§ **YOUR INSTRUCTIONS**
Retype exactly the lines that run from the start of the data to the line holding "assert (restore_at pod'", including both, and only those.

§ **SUPPLIED RECORDS**
(** All containers that look at one file agree, so one look does what all do. *)
Lemma restore_all_managed cs pod c q kd : managed pod c -> leaf_file pod c = Some q ->
  (forall pc, pc ∈ cs -> pc ∈ all_containers pods) ->
  restore_all cs q kd = kd /\ (forall pc, pc ∈ cs -> leaf_file pc.1 pc.2 <> Some q) \/
  restore_all cs q kd = restore (correct pod c) kd.
Proof.
  intros Hm Hq Hcs. revert kd. unfold restore_all.
  induction cs as [|[pod' c'] cs IH]; intros kd; [left; split; [done|]; by intros pc ?%elem_of_nil|].
  cbn [foldl fst snd].
  assert (forall pc, pc ∈ cs -> pc ∈ all_containers pods) as Hcs' by (intros; apply Hcs; by right).
  specialize (IH Hcs'). destruct (decide (leaf_file pod' c' = Some q)) as [Hq'|Hq'].
  - right. assert ((pod', c') ∈ all_containers pods) as [Hpod' Hc']%elem_of_all_containers by (apply Hcs; left).
    assert (restore_at pod' c' q kd = restore (correct pod c) kd) as ->.
    { unfold restore_at. rewrite decide_True by done. destruct kd as [[content|]|]; [|done..]. simpl.
      by rewrite (node_agree Hnode pod' c' pod c q (leaf_file_managed _ _ _ Hpod' Hc' Hq') Hm Hq' Hq). }
    destruct (IH (restore (correct pod c) kd)) as [[-> _]| ->]; [done|apply restore_twice].
  - rewrite restore_at_other by done. destruct (IH kd) as [[-> Hno]| ->]; [left|by right]. split; [done|].
    intros pc [->|Hpc]%elem_of_cons; [done|by apply Hno].
Qed.

Lemma restore_all_twice q kd :
  restore_all (all_containers pods) q (restore_all (all_containers pods) q kd) =
    restore_all (all_containers pods) q kd.
Proof.
  assert ((exists pod c, managed pod c /\ leaf_file pod c = Some q) \/
    forall pc, pc ∈ all_containers pods -> leaf_file pc.1 pc.2 <> Some q) as [(pod & c & Hm & Hq)|Hno].
  { destruct (decide (Exists (fun pc => leaf_file pc.1 pc.2 = Some q) (all_containers pods))) as [He|He].
    - apply Exists_exists in He as ([pod c] & [Hpod Hc]%elem_of_all_containers & Hq).
      left. exists pod, c. split; [by eapply leaf_file_managed|done].
    - right. intros pc Hpc Hq. apply He, Exists_exists. by exists pc. }
  - destruct (restore_all_managed (all_containers pods) pod c q kd Hm Hq) as [[Heq _]|Heq];
      [done|by rewrite !Heq|]. rewrite Heq.
    destruct (restore_all_managed (all_containers pods) pod c q (restore (correct pod c) kd) Hm Hq)
      as [[-> _]| ->]; [done|done|apply restore_twice].
  - assert (forall kd, restore_all (all_containers pods) q kd = kd) as Hid; [|by rewrite !Hid].
    intros kd'. unfold restore_all. apply (foldl_inv _ (fun x => x = kd')); [done|].
    intros x pc -> Hpc. by apply restore_at_other, Hno.
Qed.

§ **SOLUTION FOR THIS EXERCISE**
(** All containers that look at one file agree, so one look does what all do. *)
Lemma restore_all_managed cs pod c q kd : managed pod c -> leaf_file pod c = Some q ->
  (forall pc, pc ∈ cs -> pc ∈ all_containers pods) ->
  restore_all cs q kd = kd /\ (forall pc, pc ∈ cs -> leaf_file pc.1 pc.2 <> Some q) \/
  restore_all cs q kd = restore (correct pod c) kd.
Proof.
  intros Hm Hq Hcs. revert kd. unfold restore_all.
  induction cs as [|[pod' c'] cs IH]; intros kd; [left; split; [done|]; by intros pc ?%elem_of_nil|].
  cbn [foldl fst snd].
  assert (forall pc, pc ∈ cs -> pc ∈ all_containers pods) as Hcs' by (intros; apply Hcs; by right).
  specialize (IH Hcs'). destruct (decide (leaf_file pod' c' = Some q)) as [Hq'|Hq'].
  - right. assert ((pod', c') ∈ all_containers pods) as [Hpod' Hc']%elem_of_all_containers by (apply Hcs; left).
    assert (restore_at pod' c' q kd = restore (correct pod c) kd) as ->.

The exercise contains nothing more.